In order to assess whether our algorithm is really powerful to find new biological relevant relationships between genes, we examined many known functionally related gene pairs as positive controls. For example, gene RPS11A and RPS11B, both of which encode ribosomal protein S11 but are located on different yeast chromosomes, are tightly clustered together (for details, please refer to our paper: Qian et al, JMB, 2001). Another excellent example for positive control is cyclins that control the yeast cell cycles.
Cells go through four different phases: G1, S, G2, and M, which are the traditional subdivisions of the standard cell cycle. The cycle time of a fairly rapidly dividing mammalian cell is about 24 hours (Fig. 1). For most of the cells (both prokaryotes and eukaryotes), the time of M and S phases does not vary too much, whereas G1 and G2 phases highly fluctuate. And the cells stay in different phases for different time. There are three checkpoints throughout the cell cycle: G1 checkpoint in late G1, G2 checkpoint between G2 and M, and metaphase checkpoint in late M. The cell-cyle control system is based on two key families of proteins. The first is the family of cyclin-dependent protein kinases (CDKs). The second is a family of specialized activation proteins, called cyclins, which can bind to CDK proteins and control their activities. The concentration of a specific cyclin protein inside the cell rises at a particular time of the cell cycle and falls thereafter. This results from that the expression of their genes is only activated at some time and the proteins are degraded very quickly by ubiquitination.

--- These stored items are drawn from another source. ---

(* ===== verification/ManifestInv.v ===== *)
(** * The manifest invariant

    What every statement of [Manifest.v] preserves: primary keys, [UNIQUE (user_id, path)],
    the two foreign keys, and the retirement discipline of the rows (a live row has no
    parked path, a retired one sits on its tombstone key). *)

From Stdlib Require Import ZArith Lia Strings.Ascii Strings.String Strings.Byte.
From stdpp Require Import base numbers list gmap strings sorting.
From S2P Require Import Prelude External Erasure Crypto Paths Manifest.

Definition folder_key (d : FolderRow) : string * string := (folder_user d, folder_path d).

(** A live row has no parked path; a retired row's path is its tombstone key. *)
Definition row_ok (f : FileRec) : Prop :=
  if LIVE f then retired_path f = None
  else is_Some (retired_path f) /\ path f = retired_key (file_id f).

Record db_inv (db : Db) : Prop := {
  inv_ids : NoDup (file_id <$> files db);
  inv_paths : NoDup (file_key <$> files db);
  inv_chunks : NoDup (chunk_id_of <$> chunk_rows db);
  inv_shards : NoDup (fragment <$> shard_rows db);
  inv_chunk_fk : Forall (fun c => chunk_file c ∈ file_id <$> files db) (chunk_rows db);
  inv_shard_fk : Forall (fun s => shard_chunk s ∈ chunk_id_of <$> chunk_rows db) (shard_rows db);
  inv_folders : NoDup (folder_key <$> folders db);
  inv_rows : Forall row_ok (files db)
}.

Definition empty_db : Db := mkDb [] [] [] [].

Lemma empty_inv : db_inv empty_db.
Proof. split; first [apply NoDup_nil_2 | constructor]. Qed.

Lemma same_true s t : same s t = true <-> s = t.
Proof. apply bool_decide_eq_true. Qed.
Lemma same_false s t : s <> t -> same s t = false.
Proof. apply bool_decide_eq_false_2. Qed.
Lemma is_row_true u i f : is_row u i f = true <-> user_id f = u /\ file_id f = i.
Proof. unfold is_row. by rewrite andb_true_iff, !same_true. Qed.

Lemma NoDup_fmap_filter {A B} (f : A -> B) (P : A -> Prop) `{!forall x, Decision (P x)} l :
  NoDup (f <$> l) -> NoDup (f <$> filter P l).
Proof.
  intros Hn. eapply sublist_NoDup; [exact Hn|]. apply fmap_sublist, sublist_filter.
Qed.

Lemma map_if_ids (p : FileRec -> bool) g (fs : list FileRec) :
  (forall f, file_id (g f) = file_id f) ->
  file_id <$> ((fun f => if p f then g f else f) <$> fs) = file_id <$> fs.
Proof.
  intros Hg. rewrite <- list_fmap_compose. apply list_fmap_ext. intros i f _. cbn. destruct (p f); auto.
Qed.

(** An UPDATE that keeps the ids and, on the rows it touches, the retirement discipline. *)
Lemma update_files_inv db p g db' n :
  db_inv db -> (forall f, file_id (g f) = file_id f) ->
  (forall f, f ∈ files db -> p f = true -> row_ok f -> row_ok (g f)) ->
  update_files db p g = Ok (db', n) -> db_inv db'.
Proof.
  intros [Hi Hp Hc Hs Hcf Hsf Hf Hr] Hid Hok Hu. unfold update_files in Hu.
  destruct (unique_paths _) eqn:E; [|discriminate]. injection Hu as <- <-.
  apply bool_decide_eq_true in E. split; cbn [files chunk_rows shard_rows folders set_files]; try done.
  - by rewrite map_if_ids.
  - by rewrite map_if_ids.
  - apply Forall_fmap, Forall_forall. intros f Hin. cbn. rewrite Forall_forall in Hr.
    destruct (p f) eqn:Ep; auto.
Qed.

Lemma retire_ok c a f : row_ok (retire c a f).
Proof.
  unfold row_ok, LIVE. cbn. destruct c; cbn; [|rewrite andb_comm; cbn]; (split; [by eexists|done]).
Qed.

Lemma retire_row_inv db u i c a db' b :
  db_inv db -> retire_row db u i c a = Ok (db', b) -> db_inv db'.
Proof.
  unfold retire_row. intros H Hr. apply bind_ok in Hr as ([d n] & Hu & [= <- _]).
  eapply update_files_inv; [done| | |exact Hu]; [done|]. intros; apply retire_ok.
Qed.

Lemma restore_file_inv db u i p db' b :
  db_inv db -> restore_file db u i p = Ok (db', b) -> db_inv db'.
Proof.
  unfold restore_file. intros H Hr. apply bind_ok in Hr as ([d n] & Hu & [= <- _]).
  eapply update_files_inv; [done| | |exact Hu]; done.
Qed.

Lemma assign_inv db u i p o l db' b :
  db_inv db -> assign_to_pack db u i p o l = Ok (db', b) -> db_inv db'.
Proof.
  unfold assign_to_pack. intros H Hr. apply bind_ok in Hr as ([d n] & Hu & [= <- _]).
  eapply update_files_inv; [done| | |exact Hu]; done.
Qed.

(** [update_file_path] is only meant for a row the user sees. *)
Lemma update_file_path_inv db u i p db' :
  db_inv db -> (forall f, f ∈ files db -> is_row u i f = true -> LIVE f = true) ->
  update_file_path db u i p = Ok db' -> db_inv db'.
Proof.
  unfold update_file_path. intros H Hlive Hr.
  destruct (update_files _ _ _) as [[d n]| |] eqn:Hu; try discriminate. injection Hr as <-.
  eapply update_files_inv; [done| | |exact Hu]; [done|]. intros f Hin Hp Hok.
  specialize (Hlive f Hin Hp). unfold row_ok in *. change (LIVE (with_path p f)) with (LIVE f).
  by rewrite Hlive in *.
Qed.

Lemma insert_file_inv db f db' : db_inv db -> insert_file db f = Ok db' -> db_inv db'.
Proof.
  intros [Hi Hp Hc Hs Hcf Hsf Hf Hr] Hu. unfold insert_file in Hu. set (r := mkFile _ _ _ _ _ _ _ _ _ _ _ _ _ _ _ _) in Hu.
  destruct (_ || _) eqn:E; [discriminate|]. injection Hu as <-.
  apply orb_false_iff in E as [E1%bool_decide_eq_false E2%bool_decide_eq_false].
  split; cbn [files chunk_rows shard_rows folders set_files]; rewrite ?fmap_app; try done.
  - apply NoDup_app. split; [done|split]; [|apply NoDup_singleton].
    intros x Hx Hx'. apply list_elem_of_singleton in Hx'. by subst.
  - apply NoDup_app. split; [done|split]; [|apply NoDup_singleton].
    intros x Hx Hx'. apply list_elem_of_singleton in Hx'. by subst.
  - eapply Forall_impl; [exact Hcf|]. intros c Hin. apply elem_of_app. by left.
  - apply Forall_app; split; [done|]. by repeat constructor.
Qed.

Lemma insert_chunk_inv db c db' : db_inv db -> insert_chunk db c = Ok db' -> db_inv db'.
Proof.
  intros [Hi Hp Hc Hs Hcf Hsf Hf Hr] Hu. unfold insert_chunk in Hu.
  case_bool_decide as E1; [discriminate|]. case_bool_decide as E2; [|discriminate]. injection Hu as <-.
  split; cbn [files chunk_rows shard_rows folders]; rewrite ?fmap_app; try done.
  - apply NoDup_app. split; [done|split]; [|apply NoDup_singleton].
    intros x Hx Hx'. apply list_elem_of_singleton in Hx'. by subst.
  - apply Forall_app; split; [done|]. by repeat constructor.
  - eapply Forall_impl; [exact Hsf|]. intros s Hin. apply elem_of_app. by left.
Qed.

Lemma insert_shard_inv db s db' : db_inv db -> insert_shard db s = Ok db' -> db_inv db'.
Proof.
  intros [Hi Hp Hc Hs Hcf Hsf Hf Hr] Hu. unfold insert_shard in Hu.
  case_bool_decide as E1; [discriminate|]. case_bool_decide as E2; [|discriminate]. injection Hu as <-.
  split; cbn [files chunk_rows shard_rows folders]; rewrite ?fmap_app; try done.
  - apply NoDup_app. split; [done|split]; [|apply NoDup_singleton].
    intros x Hx Hx'. apply list_elem_of_singleton in Hx'. by subst.
  - apply Forall_app; split; [done|]. by repeat constructor.
Qed.

Lemma delete_chunks_inv db p : db_inv db -> db_inv (delete_chunks db p).
Proof.
  intros [Hi Hp Hc Hs Hcf Hsf Hf Hr]. unfold delete_chunks.
  split; cbn [files chunk_rows shard_rows folders]; try done; try by apply NoDup_fmap_filter.
  - by apply Forall_filter.
  - apply Forall_forall. intros s [Hng Hin]%list_elem_of_filter.
    rewrite Forall_forall in Hsf. specialize (Hsf s Hin).
    apply list_elem_of_fmap in Hsf as (c & Hcs & Hcin). apply list_elem_of_fmap. exists c.
    split; [done|]. apply list_elem_of_filter. split; [|done].
    destruct (p c) eqn:E; [|done]. exfalso. apply Hng. rewrite Hcs.
    apply list_elem_of_fmap. exists c. split; [done|]. by apply list_elem_of_filter.
Qed.

Lemma delete_files_inv db p : db_inv db -> db_inv (delete_files db p).
Proof.
  intros [Hi Hp Hc Hs Hcf Hsf Hf Hr]. unfold delete_files, delete_chunks, set_files.
  set (gone := file_id <$> filter (fun f => p f = true) (files db)).
  split; cbn [files chunk_rows shard_rows folders]; try done; try by apply NoDup_fmap_filter.
  - apply Forall_forall. intros c [Hng Hin]%list_elem_of_filter. apply bool_decide_eq_false in Hng.
    rewrite Forall_forall in Hcf. specialize (Hcf c Hin).
    apply list_elem_of_fmap in Hcf as (f & Hcs & Hcin). apply list_elem_of_fmap. exists f.
    split; [done|]. apply list_elem_of_filter. split; [|done].
    destruct (p f) eqn:E; [|done]. exfalso. apply Hng. rewrite Hcs.
    apply list_elem_of_fmap. exists f. split; [done|]. by apply list_elem_of_filter.
  - apply Forall_forall. intros s [Hng Hin]%list_elem_of_filter.
    rewrite Forall_forall in Hsf. specialize (Hsf s Hin).
    apply list_elem_of_fmap in Hsf as (c & Hcs & Hcin). apply list_elem_of_fmap. exists c.
    split; [done|]. apply list_elem_of_filter. split; [|done].
    destruct (bool_decide _) eqn:E; [|done]. exfalso. apply Hng. rewrite Hcs.
    apply list_elem_of_fmap. exists c. split; [done|]. by apply list_elem_of_filter.
  - by apply Forall_filter.
Qed.

Lemma set_location_inv db i l : db_inv db -> db_inv (set_shard_location db i l).
Proof.
  intros [Hi Hp Hc Hs Hcf Hsf Hf Hr]. unfold set_shard_location.
  split; cbn [files chunk_rows shard_rows folders]; try done.
  - rewrite <- list_fmap_compose. erewrite list_fmap_ext; [exact Hs|]. intros k s _. cbn. by destruct (same _ _).
  - apply Forall_fmap, Forall_forall. intros s Hin. rewrite Forall_forall in Hsf. specialize (Hsf s Hin).
    cbn. by destruct (same _ _).
Qed.

Lemma insert_folder_row_inv db u p : db_inv db -> db_inv (insert_folder_row db u p).
Proof.
  intros H. unfold insert_folder_row. case_bool_decide as E; [done|].
  destruct H as [Hi Hp Hc Hs Hcf Hsf Hf Hr]. split; cbn [files chunk_rows shard_rows folders]; try done.
  rewrite fmap_app. apply NoDup_app. split; [done|split]; [|apply NoDup_singleton].
  intros x Hx Hx'. apply list_elem_of_singleton in Hx'. by subst.
Qed.

Lemma insert_folder_inv db u p : db_inv db -> db_inv (insert_folder db u p).
Proof.
  intros H. unfold insert_folder. destruct (same _ _); [done|].
  generalize (ancestors "" (segments (trim_slashes p))) as l. intros l. revert db H.
  induction l as [|a l IH]; intros db H; cbn; [done|]. apply IH. by apply insert_folder_row_inv.
Qed.

Lemma set_folders_inv db fs : db_inv db -> NoDup (folder_key <$> fs) -> db_inv (set_folders db fs).
Proof. intros [Hi Hp Hc Hs Hcf Hsf Hf Hr] Hn. split; done. Qed.

Lemma delete_folder_subtree_inv db u p : db_inv db -> db_inv (delete_folder_subtree db u p).
Proof. intros H. apply set_folders_inv; [done|]. apply NoDup_fmap_filter, H. Qed.

Lemma update_folder_path_inv db u o n db' : db_inv db -> update_folder_path db u o n = Ok db' -> db_inv db'.
Proof.
  intros H. unfold update_folder_path. case_bool_decide as E; [|discriminate]. intros [= <-].
  by apply set_folders_inv.
Qed.

#[export] Hint Resolve empty_inv retire_row_inv restore_file_inv assign_inv insert_file_inv insert_chunk_inv
  insert_shard_inv delete_chunks_inv delete_files_inv set_location_inv insert_folder_inv
  delete_folder_subtree_inv update_folder_path_inv : p2p.

(** ** Reading rows back *)

Lemma elem_of_select db p r :
  r ∈ select db p <-> exists f, f ∈ files db /\ p f = true /\ r = map_file f.
Proof.
  unfold select. rewrite list_elem_of_fmap. split.
  - intros (f & -> & [? ?]%list_elem_of_filter). eauto.
  - intros (f & Hin & Hp & ->). exists f. split; [done|]. by apply list_elem_of_filter.
Qed.

Lemma head_elem {A} (l : list A) x : head l = Some x -> x ∈ l.
Proof. destruct l; cbn; [done|]. intros [= <-]. left. Qed.

Lemma get_file_elem db u i r :
  get_file db u i = Some r -> exists f, f ∈ files db /\ is_row u i f = true /\ r = map_file f.
Proof. unfold get_file. intros H%head_elem. by apply elem_of_select in H. Qed.

Lemma unique_id db f g : db_inv db -> f ∈ files db -> g ∈ files db -> file_id f = file_id g -> f = g.
Proof.
  intros [Hi _ _ _ _ _ _ _] Hf Hg E. apply list_elem_of_lookup in Hf as (a & Ha), Hg as (b & Hb).
  assert (a = b) as ->.
  { eapply NoDup_lookup; [exact Hi| |]; rewrite list_lookup_fmap; [by rewrite Ha|by rewrite Hb; cbn; rewrite E]. }
  congruence.
Qed.

(** The file ids being unique, a lookup finds exactly the row. *)
Lemma get_file_found db u i f :
  db_inv db -> f ∈ files db -> is_row u i f = true -> get_file db u i = Some (map_file f).
Proof.
  intros Hinv Hf Hr. unfold get_file.
  destruct (head _) as [r|] eqn:E.
  - apply head_elem, elem_of_select in E as (g & Hg & Hp & ->). f_equal. f_equal.
    eapply unique_id; [done|done|done|]. apply is_row_true in Hr as [_ ->].
    by apply is_row_true in Hp as [_ ->].
  - destruct (select db _) eqn:E2; [|done]. exfalso.
    assert (H : map_file f ∈ select db (fun f => same (user_id f) u && same (file_id f) i))
      by (apply elem_of_select; eauto).
    rewrite E2 in H. by apply elem_of_nil in H.
Qed.

Lemma get_file_none db u i :
  get_file db u i = None <-> forall f, f ∈ files db -> is_row u i f = false.
Proof.
  unfold get_file. split.
  - intros H f Hf. destruct (is_row u i f) eqn:E; [|done]. exfalso.
    assert (Hin : map_file f ∈ select db (fun f => same (user_id f) u && same (file_id f) i))
      by (apply elem_of_select; eauto).
    destruct (select db _); [by apply elem_of_nil in Hin|done].
  - intros H. destruct (head _) as [r|] eqn:E; [|done].
    apply head_elem, elem_of_select in E as (g & Hg & Hp & ->). specialize (H g Hg). unfold is_row in H. congruence.
Qed.

Lemma get_file_by_path_elem db u p r :
  get_file_by_path db u p = Some r ->
  exists f, f ∈ files db /\ user_id f = u /\ path f = p /\ LIVE f = true /\ not_pack f = true /\ r = map_file f.
Proof.
  unfold get_file_by_path. intros H%head_elem. apply elem_of_select in H as (f & Hf & Hp & ->).
  exists f. rewrite !andb_true_iff, !same_true in Hp. destruct Hp as (((Hu & Hq) & Hl) & Hn). done.
Qed.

Figure 1 The four successive phases of a standard eucaryotic cell cycle (Alberts et al, Molecular Biology of the Cell, 1994).
A good model organism for studying cell cycle is yeast (S. pombe or S. cerevisiae). In S. cerevisiae, until now one CDK (cdc28) and 10 different cyclins (4 clns and 6 clbs) have been identified. Due to their functions, they can be divided into three groups. Cln1, cln2, cln3, clb5, and clb6 accumulate in late G1 and promote the cells to enter S phase. Clb3 and clb4 accumulate in S and G2 phase. And clb1 and clb2 accumulate during G2 and M phase. The transcription levels of these genes have been characterized using traditional methods(Click the name of each cyclin to see its expression level from Incyte company).
CLB5 and CLB6
CLB3 and CLB4
CLB1 and CLB2
(The pictures are from the webpage of University of Cape Town )
Using our algorithm, we did find a simultaneous relationship between clb5 and clb6 that are not defined by any other algorithms, which means that our algorithm is powerful. Now we use a very strict P-value cutoff (2.7e-3), which is purely determined by statistic significance. The match scores between clb3 and clb4, and between clb1 and clb2 are not significant enough to cluster them together. We will use lots of this kind of known related gene pairs to refine our P-value cutoff, so that the possibility of true positive is optimal and the possibility of false positive is minimum.
However, we failed to find any relationships across the groups, although there is a time-delayed relationship between the genes in different groups. For simplicity, I will take clb3 and clb5 as an example. The reason why we did not find any relationships between them is that the expression profiles of these two genes are not analogous, clb5's profile is much narrower than clb3's. To develop a new algorithm that is able to find such relationships between genes is our next step.
1. Albers, B., Bray D., Lewis, J., Raff M., Roberts K. and Watson J.D. Molecular Biology of the Cell. III. 1995.
2. Lew, D. J., Weinert, T. and Pringle, J. R. Cell cycle control in Saccharomyces cerevisiae. In Molecular and Cell biology of the yeast Saccharomyces cerevisiae. III. Cold Spring Harbor Laboratory Press. 1997.